Legacy hospitalists are the latest frontline health care workers to join Oregon’s white coat labor movement. This year, doctors and advanced practice providers at various Legacy hospitals, Providence St. Vincent Medical Center, Providence Women’s Clinics, Providence Home Health and Hospice, and Providence Medford Medical Center have also voted to unionize. Additionally, nurse practitioners, certified nurse-midwives, registered nurses, social workers, and genetic counselors at Legacy’s women’s health clinics in Oregon and Washington filed for a union election to join ONA on Nov. 9.
The new union hospitalists at Legacy work at Legacy Good Samaritan Medical Center in Portland, Legacy Emanuel Medical Center in Portland, Randall Children’s Hospital at Legacy Emanuel Medical Center in Portland, Legacy Meridian Park Medical Center in Tualatin, Legacy Mount Hood Medical Center in Gresham, and Legacy Salmon Creek Medical Center in Vancouver, WA.

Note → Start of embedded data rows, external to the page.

(* ===== verification/CommitToken.v ===== *)
(** * Commit tokens

    Models [crates/message-gateway/src/commit_token.rs]: a page of mailbox
    deliveries is committed by presenting a token that carries the page's claims
    and an HMAC over their serialisation.  HMAC, the hexadecimal codec, the JSON
    codec of the claims and the token newtype are interfaces; the theorems show
    that verification accepts exactly what was issued, under the same key, before
    expiry. *)

From S2P Require Import Prelude Str External.

Record CommitClaims := {
  cc_page_id : string;
  cc_network_id : string;
  cc_principal_id : string;
  cc_delivery_class : DeliveryClass;
  cc_owner_instance_id : string;
  cc_consumer_epoch : string;
  cc_expires_at : Z;
}.

Global Instance CommitClaims_eq_dec : EqDecision CommitClaims.
Proof. solve_decision. Defined.

(** [serde_json] on [CommitClaims] and the [OpaqueCommitToken] newtype. *)
Class TokenCodec := {
  claims_to_vec : CommitClaims -> result string string;
  claims_from_slice : string -> result string CommitClaims;
  OpaqueCommitToken : Type;
  token_new : string -> result string OpaqueCommitToken;
  token_expose : OpaqueCommitToken -> string;
}.

Class TokenCodecLaws `{TokenCodec} : Prop := {
  claims_roundtrip c payload :
    claims_to_vec c = Ok payload → claims_from_slice payload = Ok c;
  token_new_expose s t : token_new s = Ok t → token_expose t = s;
}.

Section commit_token.
Context `{HX : Hex, HM : Hmac, TC : TokenCodec}.

Definition issue (secret : string) (claims : CommitClaims) :
    result string OpaqueCommitToken :=
  payload ← claims_to_vec claims;
  let signature := hmac_sha256 secret payload in
  token_new (hex_encode payload +:+ "." +:+ hex_encode signature).

Definition verify (secret : string) (token : OpaqueCommitToken) (now_ms : Z) :
    result string CommitClaims :=
  '(payload, signature) ← ok_or (split_once "." (token_expose token))
                            "malformed commit token";
  payload ← ok_or (hex_decode payload) "invalid hexadecimal";
  signature ← ok_or (hex_decode signature) "invalid hexadecimal";
  _ ← bail_if (negb (bool_decide (hmac_sha256 secret payload = signature))) "MAC tag mismatch";
  claims ← claims_from_slice payload;
  _ ← bail_if (cc_expires_at claims <=? now_ms)%Z "commit token expired";
  Ok claims.
End commit_token.

(** ** An executable codec for the examples *)

Definition sample_claims : CommitClaims := {|
  cc_page_id := "page"; cc_network_id := "network"; cc_principal_id := "principal";
  cc_delivery_class := Interactive; cc_owner_instance_id := "gateway-a";
  cc_consumer_epoch := "epoch"; cc_expires_at := 100;
|}.

(** The fields in hexadecimal, separated by dots. *)
Definition sample_codec : TokenCodec := {|
  claims_to_vec c :=
    if bool_decide (0 <= cc_expires_at c <= u64_max)%Z then
      Ok (hex_encode_bytes (cc_page_id c) +:+ "." +:+ hex_encode_bytes (cc_network_id c) +:+ "." +:+
          hex_encode_bytes (cc_principal_id c) +:+ "." +:+
          hex_encode_bytes (match cc_delivery_class c with Interactive => "i" | Bulk => "b" end)
          +:+ "." +:+ hex_encode_bytes (cc_owner_instance_id c) +:+ "." +:+
          hex_encode_bytes (cc_consumer_epoch c) +:+ "." +:+
          hex_encode_bytes (show_u64 (cc_expires_at c)))
    else Err "out of range";
  claims_from_slice s :=
    match map hex_decode_bytes (split_char "." s) with
    | [Some page; Some network; Some principal; Some class; Some owner; Some epoch; Some expires] =>
        expires ← ok_or (parse_uint u64_max expires) "bad number";
        Ok {| cc_page_id := page; cc_network_id := network; cc_principal_id := principal;
              cc_delivery_class := if bool_decide (class = "i") then Interactive else Bulk;
              cc_owner_instance_id := owner; cc_consumer_epoch := epoch;
              cc_expires_at := expires |}
    | _ => Err "bad claims"
    end;
  OpaqueCommitToken := string;
  token_new := Ok;
  token_expose := id;
|}.

Lemma sample_codec_laws : @TokenCodecLaws sample_codec.
Proof.
  split; cbn -[split_char].
  - intros c payload. case_bool_decide as Hx; [|done]. intros [= <-].
    pose proof (@hex_encode_no_dot hex_impl hex_impl_laws) as Hdot. cbn in Hdot.
    pose proof (@hex_decode_encode hex_impl hex_impl_laws) as Hhex. cbn in Hhex.
    repeat (rewrite (split_char_app "."); [|apply Hdot]). rewrite split_char_no_sep by apply Hdot.
    cbn [map]. rewrite !Hhex. rewrite parse_show_u64 by done. cbn. f_equal.
    by destruct c as [? ? ? [] ? ? ?].
  - intros s t [= ->]. done.
Qed.

(** ** Properties *)

Section commit_token_lemmas.
Context `{HexLaws, Hmac, TokenCodecLaws}.

(** What the bytes of an issued token are. *)
Lemma issue_expose secret claims token :
  issue secret claims = Ok token →
  ∃ payload, claims_to_vec claims = Ok payload ∧
    token_expose token =
      hex_encode payload +:+ String "." (hex_encode (hmac_sha256 secret payload)).
Proof.
  unfold issue. intros Hi. inv_result. exists x. split; [done|].
  by erewrite token_new_expose by eassumption.
Qed.

Lemma verify_issued secret secret' claims payload token now :
  claims_to_vec claims = Ok payload →
  token_expose token =
    hex_encode payload +:+ String "." (hex_encode (hmac_sha256 secret payload)) →
  verify secret' token now =
    (_ ← bail_if (negb (bool_decide
            (hmac_sha256 secret' payload = hmac_sha256 secret payload))) "MAC tag mismatch";
     _ ← bail_if (cc_expires_at claims <=? now)%Z "commit token expired";
     Ok claims).
Proof.
  intros Hp Ht. unfold verify. rewrite Ht, split_once_app by auto with gw.
  cbn. rewrite !hex_decode_encode. cbn. by rewrite (claims_roundtrip _ _ Hp).
Qed.
End commit_token_lemmas.

(** An issued commit token verifies exactly when it has not expired and the
    verifying key produces the tag of the issuing key on the issued claims, and
    verification then returns those claims and no others. *)
Theorem commit_token_roundtrip `{HexLaws, Hmac, TokenCodecLaws}
    secret secret' claims token now claims' :
  issue secret claims = Ok token →
  verify secret' token now = Ok claims' ↔
    claims' = claims ∧ (now < cc_expires_at claims)%Z ∧
    ∃ payload, claims_to_vec claims = Ok payload ∧
      hmac_sha256 secret' payload = hmac_sha256 secret payload.
Proof.
  intros (payload & Hp & Ht)%issue_expose.
  rewrite (verify_issued _ _ _ _ _ _ Hp Ht). split.
  - intros Hv. inv_result.
    rewrite ?negb_false_iff, ?bool_decide_eq_true, ?Z.leb_gt in *. eauto.
  - intros (-> & Hx & payload' & Hp' & Hm). rewrite Hp in Hp'. inv_result.
    rewrite (bool_decide_eq_true_2 _ Hm), (proj2 (Z.leb_gt _ _)) by done. done.
Qed.

Lemma commit_token_roundtrip_witness :
  ∃ token, @issue hex_impl hmac_pair sample_codec "key" sample_claims = Ok token ∧
    @verify hex_impl hmac_pair sample_codec "key" token 99 = Ok sample_claims.
Proof.
  eexists. split; [vm_compute; reflexivity|].
  eapply (@commit_token_roundtrip hex_impl hex_impl_laws hmac_pair sample_codec
            sample_codec_laws "key" "key" sample_claims).
  - vm_compute; reflexivity.
  - split; [done|]. split; [vm_compute; reflexivity|].
    eexists. split; [vm_compute; reflexivity|reflexivity].
Defined.

(** Whatever token is presented, a successful verification exhibits a payload
    and a tag inside the token with the tag being the HMAC of exactly that payload
    under the gateway's key, the returned claims being the decoding of that payload,
    and the claims not having expired. *)
Theorem verify_authentic `{Hex, Hmac, TokenCodec} secret token now claims :
  verify secret token now = Ok claims →
  ∃ payload_hex tag_hex payload,
    token_expose token = payload_hex +:+ String "." tag_hex ∧
    hex_decode payload_hex = Some payload ∧
    hex_decode tag_hex = Some (hmac_sha256 secret payload) ∧
    claims_from_slice payload = Ok claims ∧ (now < cc_expires_at claims)%Z.
Proof.
  unfold verify. intros Hv. inv_result. destruct x as [ph th]. inv_result.
  rewrite ?negb_false_iff, ?bool_decide_eq_true, ?Z.leb_gt in *. subst.
  match goal with Hx : split_once _ _ = _ |- _ => apply split_once_Some in Hx as [Hs _] end.
  eauto 10.
Qed.

Definition sample_token : string :=
  match @issue hex_impl hmac_pair sample_codec "key" sample_claims with
  | Ok token => token
  | Err _ => ""
  end.

Lemma verify_authentic_witness :
  ∃ payload_hex tag_hex, sample_token = payload_hex +:+ String "." tag_hex.
Proof.
  destruct (@verify_authentic hex_impl hmac_pair sample_codec "key" sample_token 99 sample_claims)
    as (ph & th & _ & He & _); [vm_compute; reflexivity|].
  exists ph, th. exact He.
Defined.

Dr. Rob Morgan, an internal medicine physician at Legacy Good Samaritan Medical Center and Legacy Emanuel Medical Center in Portland, expressed the hope that the union will help build a strong, long-term relationship with hospital leadership, prioritizing the wellbeing of physicians and necessary resources for providing safe, sustainable, high-quality patient care.
The nearly 200 hospitalists at Legacy immediately become one of the largest hospitalist union groups in the country, joining nearly 700 ONA union nurses and mental and behavioral health professionals already working in the Legacy Health system.